## [Exercise description]
Whenever a line in the entries below contains the string "false", copy that line.

## [Listed entries]
(** ... and returns the ledger and the merged tables otherwise. *)
Lemma run_returns (tables_json rest : list table) (first_table : table)
  (master_headers : list str) (records : list record) :
  unicode_corrected tables_json = Returned (first_table :: rest) ->
  find_master_headers first_table = Some master_headers ->
  data first_table = Some records ->
  repeated_labels (all_processed master_headers records rest) = false ->
  process_tables_sequentially tables_json =
  Returned (result_of (all_processed master_headers records rest)).
Proof.
  intros Hjson Hmaster Hdata Hdup.
  rewrite (run_unfold _ _ _ _ _ Hjson Hmaster Hdata).
  destruct (fillna_concat (all_processed master_headers records rest)) as [c [Hc Hl]];
    [unfold all_processed; discriminate|assumption|].
  rewrite Hc. unfold bind. rewrite Hl. reflexivity.
Qed.

(** A run that returned had no repeated label, and returned just that. *)
Lemma run_returned (tables_json rest : list table) (first_table : table)
  (master_headers : list str) (records : list record) (r : result) :
  unicode_corrected tables_json = Returned (first_table :: rest) ->
  find_master_headers first_table = Some master_headers ->
  data first_table = Some records ->
  process_tables_sequentially tables_json = Returned r ->
  r = result_of (all_processed master_headers records rest).
Proof.
  intros Hjson Hmaster Hdata Hrun.
  destruct (repeated_labels (all_processed master_headers records rest)) eqn:Hdup.
  - rewrite (run_raises _ _ _ _ _ Hjson Hmaster Hdata Hdup) in Hrun. discriminate.
  - rewrite (run_returns _ _ _ _ _ Hjson Hmaster Hdata Hdup) in Hrun. congruence.
Qed.

(** *** Cells under their labels *)

Lemma dict_get_combine_map (f : cell -> cell) (cols : list str) (row : list cell) (k : str) :
  dict_get (combine cols (map f row)) k = option_map f (dict_get (combine cols row) k).
Proof.
  revert row. induction cols as [|c cols IH]; intros [|v row]; simpl; auto.
  destruct (str_eqb k c); [reflexivity|apply IH].
Qed.

Lemma dict_get_combine_In (cols : list str) (row : list cell) (k : str) (v : cell) :
  dict_get (combine cols row) k = Some v -> In k cols.
Proof.
  revert row. induction cols as [|c cols IH]; intros [|x row]; simpl; try discriminate.
  destruct (str_eqb k c) eqn:He.
  - apply str_eqb_eq in He. auto.
  - intros H. right. now apply (IH row).
Qed.

Lemma dict_get_combine_not_In (cols : list str) (row : list cell) (k : str) :
  ~ In k cols -> dict_get (combine cols row) k = None.
Proof.
  intros H. destruct (dict_get (combine cols row) k) eqn:He; [|reflexivity].
  apply dict_get_combine_In in He. contradiction.
Qed.

Lemma dict_get_combine_self (g : str -> cell) (cols : list str) (k : str) :
  In k cols -> dict_get (combine cols (map g cols)) k = Some (g k).
Proof.
  induction cols as [|c cols IH]; simpl; [intros []|].
  intros H. destruct (str_eqb k c) eqn:He.
  - apply str_eqb_eq in He. now subst.
  - apply IH. destruct H as [->|H]; [|assumption].
    now rewrite str_eqb_refl in He.
Qed.

(** Realigning a row to its own labels, when none repeats, gives the row. *)
Lemma reindex_row_own (own : list str) (row : list cell) :
  NoDup own -> length row = length own -> pd.reindex_row own own row = row.
Proof.
  unfold pd.reindex_row. revert row.
  induction own as [|c own IH]; intros [|v row] Hnd Hlen; simpl in *;
    try discriminate; [reflexivity|].
  rewrite str_eqb_refl. f_equal. inversion Hnd; subst.
  transitivity (map (fun k => match dict_get (combine own row) k with
                              | Some v => v
                              | None => NaN
                              end) own).
  - apply map_ext_in. intros k Hk.
    replace (str_eqb k c) with false; [reflexivity|].
    symmetry. apply str_eqb_neq. intros ->. contradiction.
  - apply IH; [assumption|congruence].
Qed.

Lemma reindex_row_app (own cols1 cols2 : list str) (row : list cell) :
  pd.reindex_row own (cols1 ++ cols2) row =
  pd.reindex_row own cols1 row ++ pd.reindex_row own cols2 row.
Proof. unfold pd.reindex_row. apply map_app. Qed.

Lemma reindex_row_absent (own extra : list str) (row : list cell) :
  (forall k, In k extra -> ~ In k own) ->
  pd.reindex_row own extra row = repeat NaN (length extra).
Proof.
  unfold pd.reindex_row. induction extra as [|k extra IH]; intros H; simpl.
  - reflexivity.
  - rewrite dict_get_combine_not_In by (apply H; now left).
    f_equal. apply IH. intros k' Hk'. apply H. now right.
Qed.

(** *** Processed tables have no missing cell *)

Lemma fill_text (value : str) (v : cell) : pd.isna (pd.fill value v) = false.
Proof. unfold pd.fill. destruct v; reflexivity. Qed.

Lemma fill_id (value : str) (v : cell) : pd.isna v = false -> pd.fill value v = v.
Proof. unfold pd.fill. now intros ->. Qed.

Lemma map_fill_id (value : str) (row : list cell) :
  Forall (fun v => pd.isna v = false) row -> map (pd.fill value) row = row.
Proof.
  induction 1 as [|v row Hv _ IH]; simpl; [reflexivity|].
  now rewrite fill_id, IH.
Qed.

Lemma fillna_all_text (value : str) (df : pd.DataFrame) : all_text (pd.fillna value df).
Proof.
  unfold all_text, pd.fillna. simpl.
  apply Forall_forall. intros row Hrow. apply in_map_iff in Hrow.
  destruct Hrow as [r [<- _]]. apply Forall_forall. intros v Hv.
  apply in_map_iff in Hv. destruct Hv as [x [<- _]]. apply fill_text.
Qed.

Lemma set_nth_In {A : Type} (i : nat) (x a : A) (l : list A) :
  In a (pd.set_nth i x l) -> a = x \/ In a l.
Proof.
  revert i. induction l as [|b l IH]; intros [|i]; simpl; auto.
  - intros [<-|H]; auto.
  - intros [<-|H]; auto. destruct (IH i H); auto.
Qed.

Lemma merge_split_column_try_all_text (df merged : pd.DataFrame) :
  all_text df -> merge_split_column_try df = Returned merged -> all_text merged.
Proof.
  unfold merge_split_column_try. intros Hdf.
  destruct (0 <? pd.index [] (pd.columns df))%nat;
    [|intros H; inversion H; subst; assumption].
  destruct (pd.getitem_filled_stripped df (nth _ _ _)) as [left|e]; simpl; [|discriminate].
  destruct (pd.getitem_filled_stripped df []) as [right|e]; simpl; [|discriminate].
  intros H. inversion H. subst merged. clear H.
  unfold all_text, pd.drop, pd.setitem in *. simpl.
  apply Forall_forall. intros row Hrow.
  apply in_map_iff in Hrow. destruct Hrow as [r [<- Hr]].
  apply in_map_iff in Hr. destruct Hr as [[r0 x] [<- Hr0]]. simpl.
  apply in_combine_l in Hr0.
  rewrite Forall_forall in Hdf. specialize (Hdf r0 Hr0).
  rewrite Forall_forall in Hdf.
  apply Forall_forall. intros v Hv.
  apply in_map_iff in Hv. destruct Hv as [[k v'] [<- Hv]]. simpl.
  apply filter_In in Hv. destruct Hv as [Hv _].
  apply in_combine_r in Hv. apply set_nth_In in Hv.
  destruct Hv as [->|Hv]; [reflexivity|now apply Hdf].
Qed.

Lemma merge_split_column_all_text (df : pd.DataFrame) :
  all_text df -> all_text (merge_split_column df).
Proof.
  intros H. unfold merge_split_column.
  destruct (mem [] (pd.columns df)); [|assumption].
  destruct (merge_split_column_try df) eqn:Ht; [|assumption].
  now apply (merge_split_column_try_all_text df).
Qed.

Lemma resolve_headers_all_text (master_headers : list str) (df : pd.DataFrame) :
  all_text df -> all_text (resolve_headers master_headers df).
Proof.
  intros H. unfold resolve_headers.
  destruct (all_isdigit _); [|assumption].
  destruct (first_row_looks_like_headers df).
  - unfold all_text in *. simpl. destruct (pd.rows df); [constructor|].
    now inversion H.
  - destruct (_ =? _)%nat; exact H.
Qed.

Lemma process_subsequent_all_text (master_headers : list str) (rest : list table) :
  Forall all_text (process_subsequent master_headers rest).
Proof.
  unfold process_subsequent. apply Forall_forall. intros d Hd.
  apply in_flat_map in Hd. destruct Hd as [t [_ Hd]].
  unfold process_table in Hd.
  destruct (data t) as [[|r records]|]; try contradiction.
  destruct (pd.empty _); [contradiction|].
  destruct Hd as [<-|[]].
  apply merge_split_column_all_text, resolve_headers_all_text, fillna_all_text.
Qed.

Lemma all_processed_all_text (master_headers : list str) (records : list record)
  (rest : list table) :
  Forall all_text (all_processed master_headers records rest).
Proof.
  unfold all_processed. constructor.
  - apply fillna_all_text.
  - apply process_subsequent_all_text.
Qed.

(** *** The ledger *)

Lemma ledger_len (dfs : list pd.DataFrame) :
  pd.len (ledger dfs) = list_sum (map pd.len dfs).
Proof.
  unfold pd.len, ledger. simpl. rewrite flat_map_length_sum.
  f_equal. apply map_ext. intros d. apply length_map.
Qed.

Lemma ledger_labels_same (first : pd.DataFrame) (later : list pd.DataFrame) :
  NoDup (pd.columns first) ->
  same_labels (first :: later) = true ->
  all_labels [] (first :: later) = pd.columns first.
Proof.
  intros Hnd Hsame. apply same_labels_Forall in Hsame. inversion Hsame; subst.
  unfold all_labels. simpl fold_left.
  rewrite union_labels_fresh by assumption. now apply all_labels_same.
Qed.
(** * The heap broker of the optimizing compiler (js-heap-broker.cc)

    A shallow embedding of [src/deps/v8/src/compiler/js-heap-broker.cc]:

    - [Module Broker]: the zone-allocated [ObjectData] records, the
      address-keyed cache [refs_], the broker mode, [GetData],
      [GetOrCreateData], [AddData], the [Is##Name]/[As##Name] pairs, the
      [ObjectRef] constructor, [ObjectRef::equals] and a few accessors;
    - [Module FastLiteral]: [IsFastLiteralHelper] and
      [AllocationSiteRef::IsFastLiteral];
    - [Module BrokerMore]: [JSHeapBroker::SerializeStandardObjects],
      [ObjectRef::IsSmi], [ObjectRef::Is##Name], [ObjectRef::oddball_type]
      and [ObjectRef::OddballToNumber].

    The live heap, the flags and the constants that are declared in headers
    the file includes are taken as parameters. *)

From stdpp Require Import gmap list.
From Stdlib Require Import ZArith Lia.

Module Broker.

(** ** Data *)

(** [Handle<Object>::address()], the key of [refs_]. *)
Definition Address := N.

(** [InstanceType] is a 16-bit enum; only equality and the
    [InstanceTypeChecker] predicates are used on it. *)
Definition InstanceType := N.

(** [JSHeapBroker::BrokerMode]. *)
Inductive BrokerMode := kDisabled | kSerializing | kSerialized.

Definition BrokerMode_eqb (a b : BrokerMode) : bool :=
  match a, b with
  | kDisabled, kDisabled | kSerializing, kSerializing
  | kSerialized, kSerialized => true
  | _, _ => false
  end.

Inductive OddballType :=
  kNone | kBoolean | kUndefined | kNull | kHole | kUninitialized | kOther.

(** [HeapObjectType]: instance type, flag bits, oddball type. *)
Record HeapObjectType := {
  instance_type : InstanceType;
  flags : Z;
  oddball_type : OddballType
}.

Definition kUndetectable : Z := Z.shiftl 1 0.
Definition kCallable : Z := Z.shiftl 1 1.

(** The names of HEAP_BROKER_OBJECT_LIST, one per [Name##Data] class that
    the file declares (lines 45-131). *)
Inductive DataClass :=
  | AllocationSiteData | CellData | CodeData | ContextData
  | FeedbackVectorData | FixedArrayData | FixedArrayBaseData
  | FixedDoubleArrayData | HeapNumberData | HeapObjectData
  | InternalizedStringData | JSArrayData | JSFunctionData
  | JSGlobalProxyData | JSObjectData | JSRegExpData | MapData | ModuleData
  | MutableHeapNumberData | NameData | NativeContextData | PropertyCellData
  | ScopeInfoData | ScriptContextTableData | SharedFunctionInfoData
  | StringData.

## [Response area]
  repeated_labels (all_processed master_headers records rest) = false ->
    replace (str_eqb k c) with false; [reflexivity|].
Lemma fill_text (value : str) (v : cell) : pd.isna (pd.fill value v) = false.
Lemma fill_id (value : str) (v : cell) : pd.isna v = false -> pd.fill value v = v.
  Forall (fun v => pd.isna v = false) row -> map (pd.fill value) row = row.
  | _, _ => false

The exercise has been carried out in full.